* Exercise requirements *
Beginning with the first line below, please restate each line exactly, down to and including the line containing "to the event".

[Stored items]
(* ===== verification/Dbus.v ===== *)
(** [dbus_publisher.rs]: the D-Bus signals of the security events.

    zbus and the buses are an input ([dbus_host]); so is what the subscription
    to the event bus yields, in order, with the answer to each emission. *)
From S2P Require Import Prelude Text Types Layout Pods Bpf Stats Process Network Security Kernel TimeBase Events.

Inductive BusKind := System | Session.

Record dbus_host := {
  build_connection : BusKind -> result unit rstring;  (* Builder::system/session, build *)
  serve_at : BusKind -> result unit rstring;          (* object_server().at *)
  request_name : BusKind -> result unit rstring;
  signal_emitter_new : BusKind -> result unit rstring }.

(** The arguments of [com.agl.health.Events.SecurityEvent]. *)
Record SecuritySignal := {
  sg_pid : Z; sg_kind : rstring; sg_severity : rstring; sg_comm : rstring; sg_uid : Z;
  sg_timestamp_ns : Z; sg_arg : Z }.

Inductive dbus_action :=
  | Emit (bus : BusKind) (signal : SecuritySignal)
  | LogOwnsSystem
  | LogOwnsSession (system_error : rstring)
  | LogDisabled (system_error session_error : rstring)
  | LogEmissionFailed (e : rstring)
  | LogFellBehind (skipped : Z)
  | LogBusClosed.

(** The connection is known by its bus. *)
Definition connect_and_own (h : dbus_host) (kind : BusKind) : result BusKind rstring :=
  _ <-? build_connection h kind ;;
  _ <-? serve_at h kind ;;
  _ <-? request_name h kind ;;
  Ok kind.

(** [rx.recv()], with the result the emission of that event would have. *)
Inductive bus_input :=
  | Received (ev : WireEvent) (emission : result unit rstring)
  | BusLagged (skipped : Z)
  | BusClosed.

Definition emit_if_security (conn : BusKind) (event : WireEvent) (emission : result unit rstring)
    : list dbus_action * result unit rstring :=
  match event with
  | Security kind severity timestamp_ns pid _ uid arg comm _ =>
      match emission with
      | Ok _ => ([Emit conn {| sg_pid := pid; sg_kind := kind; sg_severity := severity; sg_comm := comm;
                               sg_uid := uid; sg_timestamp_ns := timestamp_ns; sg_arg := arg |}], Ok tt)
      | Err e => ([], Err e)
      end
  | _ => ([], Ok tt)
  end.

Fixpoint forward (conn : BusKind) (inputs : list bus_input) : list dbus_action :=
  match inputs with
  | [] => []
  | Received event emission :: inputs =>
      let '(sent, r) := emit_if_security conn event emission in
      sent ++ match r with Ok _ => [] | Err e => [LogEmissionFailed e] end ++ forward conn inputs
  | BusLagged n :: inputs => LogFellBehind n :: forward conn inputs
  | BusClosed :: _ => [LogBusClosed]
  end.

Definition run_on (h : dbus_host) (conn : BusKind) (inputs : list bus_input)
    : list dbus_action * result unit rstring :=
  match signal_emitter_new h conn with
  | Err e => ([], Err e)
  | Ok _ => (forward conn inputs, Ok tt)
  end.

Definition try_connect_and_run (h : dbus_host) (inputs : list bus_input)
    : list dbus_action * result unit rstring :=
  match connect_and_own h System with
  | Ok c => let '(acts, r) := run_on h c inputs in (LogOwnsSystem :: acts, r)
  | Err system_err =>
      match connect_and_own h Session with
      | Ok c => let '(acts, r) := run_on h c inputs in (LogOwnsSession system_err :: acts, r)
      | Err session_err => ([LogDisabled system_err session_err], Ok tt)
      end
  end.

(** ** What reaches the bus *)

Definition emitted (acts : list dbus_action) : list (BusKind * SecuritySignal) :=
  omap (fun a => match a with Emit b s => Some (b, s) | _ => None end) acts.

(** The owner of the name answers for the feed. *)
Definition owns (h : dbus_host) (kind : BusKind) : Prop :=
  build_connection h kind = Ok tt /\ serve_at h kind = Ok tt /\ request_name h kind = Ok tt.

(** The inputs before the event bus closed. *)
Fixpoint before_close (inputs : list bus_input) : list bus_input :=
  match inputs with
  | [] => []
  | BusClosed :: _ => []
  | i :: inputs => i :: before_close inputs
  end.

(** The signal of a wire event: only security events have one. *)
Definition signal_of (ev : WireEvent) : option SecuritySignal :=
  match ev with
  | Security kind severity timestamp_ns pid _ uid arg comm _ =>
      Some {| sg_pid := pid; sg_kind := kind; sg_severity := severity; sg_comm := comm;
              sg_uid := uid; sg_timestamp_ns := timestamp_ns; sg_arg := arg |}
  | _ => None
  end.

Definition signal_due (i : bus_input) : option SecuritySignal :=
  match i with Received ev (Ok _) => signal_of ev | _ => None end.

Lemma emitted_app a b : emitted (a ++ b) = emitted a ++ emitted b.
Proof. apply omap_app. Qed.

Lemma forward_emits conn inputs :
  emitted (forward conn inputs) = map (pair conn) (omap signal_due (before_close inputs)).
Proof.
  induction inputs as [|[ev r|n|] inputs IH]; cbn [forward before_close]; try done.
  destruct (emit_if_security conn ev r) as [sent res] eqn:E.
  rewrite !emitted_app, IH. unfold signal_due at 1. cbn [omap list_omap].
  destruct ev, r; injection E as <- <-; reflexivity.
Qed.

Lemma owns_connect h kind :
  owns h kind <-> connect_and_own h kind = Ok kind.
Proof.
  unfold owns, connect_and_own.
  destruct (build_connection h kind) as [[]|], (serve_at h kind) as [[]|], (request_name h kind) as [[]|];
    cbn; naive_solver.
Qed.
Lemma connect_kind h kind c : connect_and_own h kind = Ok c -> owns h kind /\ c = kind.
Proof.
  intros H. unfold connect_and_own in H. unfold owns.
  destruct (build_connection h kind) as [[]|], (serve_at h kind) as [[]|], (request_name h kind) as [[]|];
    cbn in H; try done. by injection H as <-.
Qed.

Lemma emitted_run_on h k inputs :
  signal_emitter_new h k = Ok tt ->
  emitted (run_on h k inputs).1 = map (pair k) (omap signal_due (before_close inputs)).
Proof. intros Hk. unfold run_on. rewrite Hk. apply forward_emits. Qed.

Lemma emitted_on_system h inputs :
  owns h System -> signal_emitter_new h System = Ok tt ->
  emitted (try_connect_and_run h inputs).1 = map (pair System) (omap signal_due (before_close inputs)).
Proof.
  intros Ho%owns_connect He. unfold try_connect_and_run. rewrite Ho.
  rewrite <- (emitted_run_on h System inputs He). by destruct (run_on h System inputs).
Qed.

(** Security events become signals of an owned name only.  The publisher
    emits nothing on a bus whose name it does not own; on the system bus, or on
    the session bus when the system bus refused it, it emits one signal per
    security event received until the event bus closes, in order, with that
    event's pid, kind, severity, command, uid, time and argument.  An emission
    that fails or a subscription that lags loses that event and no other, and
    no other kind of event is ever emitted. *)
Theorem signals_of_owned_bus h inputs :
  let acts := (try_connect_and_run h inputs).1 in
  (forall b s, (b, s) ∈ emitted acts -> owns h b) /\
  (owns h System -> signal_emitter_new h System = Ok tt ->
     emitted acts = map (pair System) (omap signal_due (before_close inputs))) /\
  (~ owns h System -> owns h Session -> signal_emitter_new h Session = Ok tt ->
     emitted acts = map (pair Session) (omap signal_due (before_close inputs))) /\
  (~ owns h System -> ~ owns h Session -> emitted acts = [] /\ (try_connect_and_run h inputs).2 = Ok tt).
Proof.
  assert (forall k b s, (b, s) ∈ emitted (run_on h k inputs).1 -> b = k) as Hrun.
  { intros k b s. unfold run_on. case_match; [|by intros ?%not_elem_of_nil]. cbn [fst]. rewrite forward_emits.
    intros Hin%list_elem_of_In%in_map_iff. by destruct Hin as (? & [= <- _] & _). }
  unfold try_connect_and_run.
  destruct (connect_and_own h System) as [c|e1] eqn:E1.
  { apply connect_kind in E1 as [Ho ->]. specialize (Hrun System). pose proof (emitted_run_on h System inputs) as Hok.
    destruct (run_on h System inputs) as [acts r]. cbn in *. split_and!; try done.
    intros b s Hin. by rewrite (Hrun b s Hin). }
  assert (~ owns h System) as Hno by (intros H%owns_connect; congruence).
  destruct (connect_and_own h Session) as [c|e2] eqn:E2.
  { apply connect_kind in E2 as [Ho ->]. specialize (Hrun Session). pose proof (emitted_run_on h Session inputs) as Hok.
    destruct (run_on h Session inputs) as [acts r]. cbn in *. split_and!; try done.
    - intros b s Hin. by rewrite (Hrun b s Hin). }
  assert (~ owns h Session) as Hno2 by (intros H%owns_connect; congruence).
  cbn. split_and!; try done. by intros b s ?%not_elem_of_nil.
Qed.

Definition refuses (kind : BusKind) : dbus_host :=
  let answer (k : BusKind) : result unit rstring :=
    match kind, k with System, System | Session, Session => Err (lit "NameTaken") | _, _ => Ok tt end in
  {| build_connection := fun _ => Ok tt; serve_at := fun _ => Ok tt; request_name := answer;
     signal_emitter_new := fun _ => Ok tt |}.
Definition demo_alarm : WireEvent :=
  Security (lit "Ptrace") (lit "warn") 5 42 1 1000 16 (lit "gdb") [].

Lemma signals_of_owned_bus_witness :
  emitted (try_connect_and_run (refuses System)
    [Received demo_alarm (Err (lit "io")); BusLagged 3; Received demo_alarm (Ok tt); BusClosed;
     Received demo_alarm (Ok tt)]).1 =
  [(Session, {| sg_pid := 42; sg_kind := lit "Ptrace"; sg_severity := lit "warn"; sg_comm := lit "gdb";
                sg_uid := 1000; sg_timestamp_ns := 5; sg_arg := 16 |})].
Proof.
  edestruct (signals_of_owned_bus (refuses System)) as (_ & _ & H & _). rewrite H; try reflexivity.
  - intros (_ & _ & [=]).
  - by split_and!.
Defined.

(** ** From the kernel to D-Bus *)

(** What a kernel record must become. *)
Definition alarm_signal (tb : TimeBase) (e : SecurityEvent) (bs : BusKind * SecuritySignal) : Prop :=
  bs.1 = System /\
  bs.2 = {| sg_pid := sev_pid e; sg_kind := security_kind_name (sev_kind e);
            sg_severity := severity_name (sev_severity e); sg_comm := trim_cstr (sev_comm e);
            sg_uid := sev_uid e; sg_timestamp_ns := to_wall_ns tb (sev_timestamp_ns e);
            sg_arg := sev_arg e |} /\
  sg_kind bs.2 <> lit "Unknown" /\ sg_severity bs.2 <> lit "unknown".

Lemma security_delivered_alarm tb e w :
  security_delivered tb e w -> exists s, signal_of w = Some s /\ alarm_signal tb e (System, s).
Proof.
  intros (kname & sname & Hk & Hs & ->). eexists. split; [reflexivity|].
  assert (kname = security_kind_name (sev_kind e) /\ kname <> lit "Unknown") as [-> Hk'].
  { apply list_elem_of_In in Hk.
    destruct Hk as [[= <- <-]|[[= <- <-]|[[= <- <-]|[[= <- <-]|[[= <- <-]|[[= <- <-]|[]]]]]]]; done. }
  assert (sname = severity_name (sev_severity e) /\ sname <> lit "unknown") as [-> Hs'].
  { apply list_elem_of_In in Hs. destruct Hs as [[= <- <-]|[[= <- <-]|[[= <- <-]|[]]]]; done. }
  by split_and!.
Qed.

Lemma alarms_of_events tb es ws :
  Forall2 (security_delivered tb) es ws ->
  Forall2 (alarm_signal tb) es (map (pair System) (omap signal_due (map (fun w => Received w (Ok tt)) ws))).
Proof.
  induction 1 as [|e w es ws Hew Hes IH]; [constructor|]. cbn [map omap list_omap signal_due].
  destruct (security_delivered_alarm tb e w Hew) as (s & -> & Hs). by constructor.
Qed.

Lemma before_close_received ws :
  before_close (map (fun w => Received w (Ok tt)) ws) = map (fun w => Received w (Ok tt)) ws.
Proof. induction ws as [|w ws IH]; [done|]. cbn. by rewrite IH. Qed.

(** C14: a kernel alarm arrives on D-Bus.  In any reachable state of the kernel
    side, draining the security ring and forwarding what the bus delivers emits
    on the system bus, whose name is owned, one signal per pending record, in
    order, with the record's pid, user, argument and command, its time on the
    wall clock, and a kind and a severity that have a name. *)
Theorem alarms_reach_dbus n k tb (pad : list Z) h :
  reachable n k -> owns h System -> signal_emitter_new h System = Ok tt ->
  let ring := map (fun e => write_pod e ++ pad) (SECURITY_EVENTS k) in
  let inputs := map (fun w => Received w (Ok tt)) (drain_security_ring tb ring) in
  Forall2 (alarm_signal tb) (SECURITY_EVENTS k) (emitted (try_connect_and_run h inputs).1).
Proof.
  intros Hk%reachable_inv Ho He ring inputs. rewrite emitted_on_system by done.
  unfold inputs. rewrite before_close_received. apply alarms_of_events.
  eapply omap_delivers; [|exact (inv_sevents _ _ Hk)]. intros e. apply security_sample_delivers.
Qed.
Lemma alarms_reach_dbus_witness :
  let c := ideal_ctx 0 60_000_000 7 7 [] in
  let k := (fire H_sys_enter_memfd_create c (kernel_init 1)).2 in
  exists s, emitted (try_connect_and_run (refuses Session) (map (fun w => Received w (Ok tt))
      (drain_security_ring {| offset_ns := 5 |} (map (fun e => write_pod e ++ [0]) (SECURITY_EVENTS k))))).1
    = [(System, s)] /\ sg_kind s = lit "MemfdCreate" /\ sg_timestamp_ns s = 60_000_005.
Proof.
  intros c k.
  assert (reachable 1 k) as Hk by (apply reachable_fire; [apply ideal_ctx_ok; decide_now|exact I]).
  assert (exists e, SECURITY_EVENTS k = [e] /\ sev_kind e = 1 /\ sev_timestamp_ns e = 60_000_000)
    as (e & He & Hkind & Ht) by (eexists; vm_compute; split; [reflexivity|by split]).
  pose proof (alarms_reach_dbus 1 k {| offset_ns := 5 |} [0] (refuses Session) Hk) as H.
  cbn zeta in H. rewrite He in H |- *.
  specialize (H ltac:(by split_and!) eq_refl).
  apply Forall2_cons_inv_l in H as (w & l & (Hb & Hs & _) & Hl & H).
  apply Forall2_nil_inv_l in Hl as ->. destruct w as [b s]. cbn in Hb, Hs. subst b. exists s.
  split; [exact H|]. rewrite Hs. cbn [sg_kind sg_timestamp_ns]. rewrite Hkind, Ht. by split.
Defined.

* Solution to the problem *
(* ===== verification/Dbus.v ===== *)
(** [dbus_publisher.rs]: the D-Bus signals of the security events.

    zbus and the buses are an input ([dbus_host]); so is what the subscription
    to the event bus yields, in order, with the answer to each emission. *)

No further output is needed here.